**Your task**. Repeat the entries shown below with every word and mark intact.

**Data to use**.
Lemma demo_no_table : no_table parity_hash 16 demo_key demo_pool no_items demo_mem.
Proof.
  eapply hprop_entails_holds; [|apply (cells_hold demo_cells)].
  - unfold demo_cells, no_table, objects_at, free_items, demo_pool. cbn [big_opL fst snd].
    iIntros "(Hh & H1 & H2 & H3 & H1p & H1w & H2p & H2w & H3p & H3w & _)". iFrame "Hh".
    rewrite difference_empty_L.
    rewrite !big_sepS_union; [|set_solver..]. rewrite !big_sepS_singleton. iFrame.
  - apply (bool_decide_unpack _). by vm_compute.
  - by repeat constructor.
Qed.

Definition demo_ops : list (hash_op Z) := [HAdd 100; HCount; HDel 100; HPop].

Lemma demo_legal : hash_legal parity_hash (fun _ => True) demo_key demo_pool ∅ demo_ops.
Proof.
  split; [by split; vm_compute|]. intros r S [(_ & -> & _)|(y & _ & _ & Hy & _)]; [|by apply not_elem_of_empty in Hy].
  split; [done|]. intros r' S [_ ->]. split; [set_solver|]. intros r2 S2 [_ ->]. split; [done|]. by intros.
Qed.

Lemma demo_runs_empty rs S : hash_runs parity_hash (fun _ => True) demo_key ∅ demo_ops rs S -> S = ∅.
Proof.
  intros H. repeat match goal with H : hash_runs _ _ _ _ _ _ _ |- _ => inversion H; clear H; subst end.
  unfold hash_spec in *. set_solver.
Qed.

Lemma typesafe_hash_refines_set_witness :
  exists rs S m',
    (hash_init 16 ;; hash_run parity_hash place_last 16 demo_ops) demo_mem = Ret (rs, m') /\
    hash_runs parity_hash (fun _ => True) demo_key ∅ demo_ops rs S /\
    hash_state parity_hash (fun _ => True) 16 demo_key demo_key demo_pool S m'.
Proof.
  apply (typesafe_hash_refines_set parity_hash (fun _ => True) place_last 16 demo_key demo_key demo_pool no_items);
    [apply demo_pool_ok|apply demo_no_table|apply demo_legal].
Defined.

**Task response**.
Lemma demo_no_table : no_table parity_hash 16 demo_key demo_pool no_items demo_mem.
Proof.
  eapply hprop_entails_holds; [|apply (cells_hold demo_cells)].
  - unfold demo_cells, no_table, objects_at, free_items, demo_pool. cbn [big_opL fst snd].
    iIntros "(Hh & H1 & H2 & H3 & H1p & H1w & H2p & H2w & H3p & H3w & _)". iFrame "Hh".
    rewrite difference_empty_L.
    rewrite !big_sepS_union; [|set_solver..]. rewrite !big_sepS_singleton. iFrame.
  - apply (bool_decide_unpack _). by vm_compute.
  - by repeat constructor.
Qed.

Definition demo_ops : list (hash_op Z) := [HAdd 100; HCount; HDel 100; HPop].

Lemma demo_legal : hash_legal parity_hash (fun _ => True) demo_key demo_pool ∅ demo_ops.
Proof.
  split; [by split; vm_compute|]. intros r S [(_ & -> & _)|(y & _ & _ & Hy & _)]; [|by apply not_elem_of_empty in Hy].
  split; [done|]. intros r' S [_ ->]. split; [set_solver|]. intros r2 S2 [_ ->]. split; [done|]. by intros.
Qed.

Lemma demo_runs_empty rs S : hash_runs parity_hash (fun _ => True) demo_key ∅ demo_ops rs S -> S = ∅.
Proof.
  intros H. repeat match goal with H : hash_runs _ _ _ _ _ _ _ |- _ => inversion H; clear H; subst end.
  unfold hash_spec in *. set_solver.
Qed.

Lemma typesafe_hash_refines_set_witness :
  exists rs S m',
    (hash_init 16 ;; hash_run parity_hash place_last 16 demo_ops) demo_mem = Ret (rs, m') /\
    hash_runs parity_hash (fun _ => True) demo_key ∅ demo_ops rs S /\
    hash_state parity_hash (fun _ => True) 16 demo_key demo_key demo_pool S m'.
Proof.
  apply (typesafe_hash_refines_set parity_hash (fun _ => True) place_last 16 demo_key demo_key demo_pool no_items);
    [apply demo_pool_ok|apply demo_no_table|apply demo_legal].
Defined.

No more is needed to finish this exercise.